Representative chromatograms of blank and spiked human plasma samples are shown in Figure. 1.

Figure 1: HPLC chromatograms of blank human plasma (A) and (D), blank human plasma spiked with vitamin C, vitamin E with concentration of 2.5mg/ml and 2.5μg/ml respectively (B) and beta-carotene with concentration of 2.5mg/ml (E); and plasma sample from the subject (C) and (F). Peak 1: vitamin C, peak 2: vitamin E, and peak 3: beta-carotene. Chromatogram (A), (B) and (C) were detected at 245nm, whereas (D), (E) and (F) were detected at 400nm.

The wavelength for the detection of vitamins C and E was 245 nm (upper panels); and was switched to 400 nm for b-carotene (lower panels). Figure 2 shows the spectra of the compounds.


Figure 2: UV absorbance spectra of the standard (A) beta-carotene, (B) vitamin C and (C) vitamin E.

Under the described conditions, the retention times were 0.92, 4.1 and 13.7 min for vitamin C, vitamin E and b-carotene, respectively. The total run time was 15 min. clean chromatogram shows negligible interference from endogenous substances in plasma sample. Limits of quantitation were 100 mg/ml for vitamin C, 0.25 mg/ml for vitamin E and 0.25 mg/ml for b-carotene. Regression analysis was performed on the calibration curve in plasma. The calibration curves of the analytes obtained for five independent runs were linear within the studied range between 0.25 to 5 g/ml for vitamin E and b-carotene, and 100 to 5000 g/ml for vitamin C based on the peak area. The regression equations describing the calibration runs were vitamin C, y = 500000x + 88306 (R2 = 0.9918); vitamin E, y = 12486x + 7609 (R2 = 0.9781); and β-carotene, y = 45052x + 2844 (R2 = 0.9929), where y is the peak area of the antioxidants and x is the concentration. These studied ranges were found to be appropriate to cover the range of analyte concentration in plasma after oral administration of antioxidant supplement capsules to the healthy Chinese volunteer. The extraction recoveries of standards spiked in plasma samples were calculated. The recoveries of vitamin C, vitamin E and b-carotene within the concentration range of the assay were 83%, 100% and 91% respectively.

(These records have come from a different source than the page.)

(* ===== verification/Prelude.v ===== *)
(** * Verification of resy-snipe

    resy-snipe books restaurant tables the moment they are released.  A user
    states a goal (venue, date, party, time window); the planner turns it
    into a plan that is identified by a hash; the service stores it as a
    quest and hands an intent to the engine; the engine waits for the
    release, polls or fires, ranks the slots it finds and races to book one;
    every step is stored with an audit event.  A daemon offers the service
    over HTTP to the users it knows by token, the command line uses the
    service directly or through the daemon's client, and the booking site is
    reached through a client of its own.  This development models these parts
    and proves what each promises.

    ** Parts and files

    - Go's own packages, as the program uses them: GoTime (calendar,
      locations, [time.Date], [AddDate], saturating [Sub]), GoFormat and
      Millis (layouts, printing and parsing), Text ([strings]), Url
      ([net/url]), NetIP ([net], [net/netip]), Http ([net/http] headers,
      forms), Json (the canonical writer), JsonText ([encoding/json]: printing
      and reading), Flags ([flag]), Sha256.  They are computable and fixed to
      Go by examples.
    - [internal/domain]: Types (data and errors), Status (state machine and
      [SnipeState.Transition]), Goal ([Goal.Validate]), Hash ([Intent.Hash],
      [IdempotencyKey], plan hashes).
    - [internal/planner]: Drop ([drop.go]), Slots ([slots.go]), Strategy
      ([strategy.go]), Plan ([plan.go]).
    - [internal/store]: Sql (statements, faults and transactions), Codec (the
      JSON and text columns), Sqlite and SqliteStore ([sqlite.go]: snipes,
      events, venues, observed releases), Tenant (the multi-user tables),
      Quests and QuestsProofs ([quests.go], [quest_events.go]), Accounts
      ([users.go], [accounts.go], [seed.go]), Tokens ([tokens.go],
      [audit.go]), Idempotency and IdempotencyProofs, Cache ([cache.go]),
      Sessions (provider sessions in [sqlite.go]), Migrate ([migrate.go]) and
      Isolation (the tables of users, one against another).
    - [internal/resolver]: Resolver ([url.go], [resolver.go] and
      [cmd/resy-snipe/resolver_adapter.go]).
    - [internal/engine]: Engine ([engine.go], [state.go], [run.go],
      [release.go]), EngineProofs, EngineRun, Race and Booking ([race.go]),
      Subscribe ([subscribe.go]).
    - [internal/service]: Service (every verb of [standard_quest.go] and
      [standard_auth.go] but the subscription, with [audit.go],
      [goal_codec.go], [errors.go]), Stream ([SubscribeQuest]),
      ServiceSteps, ServiceProofs, Replay, AuditTrail.
    - [internal/resy] (with [resy/sign] and
      [cmd/resy-snipe/provider_adapter.go]): ResyWire (answers of the site),
      Resy (the client: signed requests, retry, endpoints, keys), ResyProofs,
      Booked.
    - [internal/secrets]: Secrets, SecretsProofs.
    - [internal/transport/http]: Wire (bodies, shared with the client),
      Transport ([wire.go], [errors.go]), Server ([auth.go], handlers,
      [sse.go]), Proxy ([proxy.go], [health.go]), Gate, Verbs, Revoke.
    - [internal/client/http]: Client; both ends together in WireProofs,
      Answers, Remote, EventStream.
    - [internal/daemon] and [cmd/resy-snipe/serve.go]: Config, Boot,
      DaemonCli.
    - [cmd/resy-snipe]: Adapter ([service_store_adapter.go]), Flags
      ([splitFlagsAndPositionals] of [user.go]), Terminal, UserCli (the rest
      of [user.go]), LoginCli ([login.go]), Prompts ([intent.go]), Main ([main.go] up to
      the dry run), Snipe and SnipeProofs ([snipe.go], the end of [main.go]
      and [internal/notify/stdout.go]), DaemonCli ([migrate_secrets.go]),
      QuestText, QuestCli and QuestCliProofs
      ([resolve.go], [quest_plan.go], [quest_create.go], [quest_ops.go]).

    Definitions keep the names of the source; where two packages share one
    it is qualified ([Store.ErrNotFound], [Service.ErrNotFound]), and a
    method is [type_Method].

    ** How the program is modelled

    A fallible function returns [res], a value or an error.  An error keeps
    the structure [errors.Is] sees: sentinels, [fmt.Errorf] with what its %w
    verbs wrap, typed errors.  Time is nanoseconds since the epoch with a
    location; a location is its transitions, so daylight saving is computed.

    A store function is a sequence of statements over lists of rows
    ([SqlOf]); a fault schedule decides which statement fails, and a failed
    one has no effect.  The engine and the service run in a monad over a
    [World] (store, current snipe, clock, notifications, provider calls); an
    [Env] decides what the program does not: the time each step takes, the
    faults, when the context is cancelled, which ready case a select takes,
    and what the provider answers.  Theorems quantify over all of it.

    Interfaces are classes.  [SnipeStore] is what the engine asks of its
    store: the engine's theorems are proved against it and SqliteStore
    discharges it.  [StoreBackend] is the service's store and Adapter its
    instance; [IdempotentBackend] is what Replay asks of one, with the
    multi-user tables as its instance.  [SessionStore] and [Signer] are what
    the booking client asks of its session table and its signer; [WireCodec]
    is a type's JSON form with the law that reading inverts printing;
    [RowChoice] is the row SQLite picks where a query leaves it open.

    The daemon boots over the versions of its schema, the sessions' tables
    and the secrets, runs the migrations that are pending there, and handles
    requests whose route is matched, one after the other, over the same store
    and service; the client is proved against it through the text of the
    bodies and the escaped path of the request.  A command runs in a monad over a terminal (input, output) and
    the world of its service.  The booking site's client runs over a network
    that answers arbitrarily; sealing runs over the sessions' database with
    its two tables.

    The goroutines of the booking race are a step relation ([rstep]) in
    which any of them may move, sending into a channel of the capacity it is
    made with; those of [SubscribeQuest] are any list of
    the inputs its select can see.

    ** What is proved

    - Engine: row, memory, log and notifications stay in step under every
      fault and cancellation (EngineProofs); nothing fires early, polling is
      paced and ends, an undisturbed run reaches Awaiting (EngineRun); a race
      that is joined reports a confirmation if an attempt was confirmed, no
      send blocks, and it ends, while a second confirmation or one in flight
      when the race is blocked is lost, as lemmas show (Race, Booking); each
      subscriber is told once (Subscribe).
    - Service: what creating and cancelling can write, whatever fails
      (ServiceProofs); a keyed verb whose outcome was recorded runs once
      (Replay); a subscriber gets its own quest's history and then its live
      events in order, but for those a full buffer drops (Stream); each verb
      that has an audit row leaves one, and which calls leave none is said
      (AuditTrail).
    - Store: atomic transitions, loading back what was stored, reachable
      tables are well formed (SqliteStore, Codec); migrations run whole, in
      order and once (Migrate); the quest table refines a
      finite map (QuestsProofs); no user changes another's rows, and what a
      call answers depends on them only through the shared ids and keys that
      are named (Isolation); replays find what was recorded until it expires
      (IdempotencyProofs).
    - Planner and domain: drops, strategies, slots and plans follow their
      rules (Drop, Strategy, Slots, Plan); hashes address content (Hash,
      Json); accepted goals are usable (Goal); a booked snipe has passed
      every stage (Status).
    - Resolver: the cache stands in for the provider, unless it is bypassed
      (Resolver).
    - Booking site: an idempotency key is sent once, but for the retry after
      an anti-bot challenge; a confirmation stands for a booking the site
      accepted; a login can be resumed (ResyProofs, Booked).
    - Daemon: only the bearer of a live token is served, as its user (Gate),
      and a revoked one never again (Revoke); goals, quests, errors, filters
      and event streams cross the wire (WireProofs, Answers, EventStream), so
      a verb of the client is the service's verb, for ids that need no
      escaping, and for the others of the id that arrives (Remote); an
      accepted configuration is in bounds (Config), a boot is all or nothing,
      but for the migrations it ran (Boot), and [serve] gives back what it
      takes and changes the tables through the gate only (DaemonCli).
    - Secrets: what is sealed opens, rotation and migration are all or
      nothing, the migration keeping one token of each account
      (SecretsProofs); the command that migrates leaves nothing held
      and nothing half done (DaemonCli).
    - Command line: flags in every spelling and arguments parse in any order
      where they are split (Flags); answers of the prompts make an intent (Prompts), and so
      do the defaults (Main); the report, the exit code and the stored row of
      a snipe agree, unless the row cannot be read back (SnipeProofs); quests are created and cancelled only on the user's word
      (QuestCliProofs); who has logged in can snipe (LoginCli), and seeding
      gives every account an owner (UserCli).

    ** Bounds and hypotheses

    The polling loops run with fuel [fuel_for]: one pass per polling interval
    that is left of the window, plus two; [loops_end] shows that more fuel
    changes nothing.  A prompt asks at most once per byte of input and once
    more ([ask], [ask_loop_fuel]), since each line takes one; the readers of
    JSON text and of event frames recur on the text.  Instants are unbounded and a [Duration] saturates at 64
    bits; theorems that add durations to a clock assume it lies between the
    epoch and year 9999 ([in_era], [four_digit_year]), where the layouts
    print four digits.  Hash theorems speak of the text that is hashed, and
    conclude about digests only for different texts of which it is assumed
    that SHA-256 does not confuse them.  The one
    floating-point quotient of the program, [Hours() / 24], is computed in
    IEEE binary64 ([duration_Hours]).

    ** Parameters

    Code outside the repository is an argument: what the booking site and
    the signer's program answer, the IANA database ([LoadLocation]), the name
    of a zone, [time.Local], the tables of package [unicode], the IP literal
    parser of [net/url], the TOML decoder, [filepath.Clean], BLAKE2b, AES-GCM
    ([aead_laws]), Argon2id, [mlock], the random source, the order in which a
    map is walked, [text/tabwriter] and SQLite's clock ([SqliteClock]).  A
    JSON column holds the value that is marshalled into it.

    ** Not modelled

    Logging and the clock seam, which is the environment's stream of
    instants.  In the store: opening the database, what SQLite makes of the
    migrations' text, and the static tenant check.  In the daemon: what the
    lock file, the data directory, the keyfile and the terminal answer, and
    [RegisterFlags], which nothing calls.  In the transport: the sockets and
    [net/http]'s own server, the matching of route patterns, the route of the
    event stream behind the gate (its text is modelled, not its request), the metrics text
    and [pprof].  In the command line: the usage texts of [flag], and the
    wiring of the parts.  The stub [ListEvents] of the adapter,
    which nobody calls.  The texts of the errors of [net/url], [netip],
    [strconv], [time] and [encoding/json]. *)

From stdpp Require Export base list gmap strings sorting relations.
From Stdlib Require Export ZArith Lia.
From Stdlib Require Import Ascii.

The vitamins under study are unstable and especially sensitive to light, heat, oxygen and peroxide (16). Therefore, special precautions have to be during the experiments. Stock solutions were tested four times from the time of their preparation up to 14 days and the results indicated that the stock solutions were stable within this period. However, the working solutions for spiking blank human plasma samples were freshly prepared from these stock solutions, and used immediately.

The within- and between-day variations (n = 5) of the method are given in Table 1.

Table 1: Within- and between-day assay variability (n = 5)


For each level, the repeatability and reproducibility criteria were clearly satisfactory. For the three analytes, within-day variability was lower than 15.3 % while between-day variability did not exceed 16.2 %. Within-day variability averaged 11.0 % for vitamin C, 5.3 % for vitamin E and 5.9 % for b-carotene. Mean between-day variability was 11.6 % for vitamin C, 5.5% for vitamin E and 9.6 % for b-carotene. To minimize analytical variability, analyte concentrations in human plasma were always derived according to the same day standard curve.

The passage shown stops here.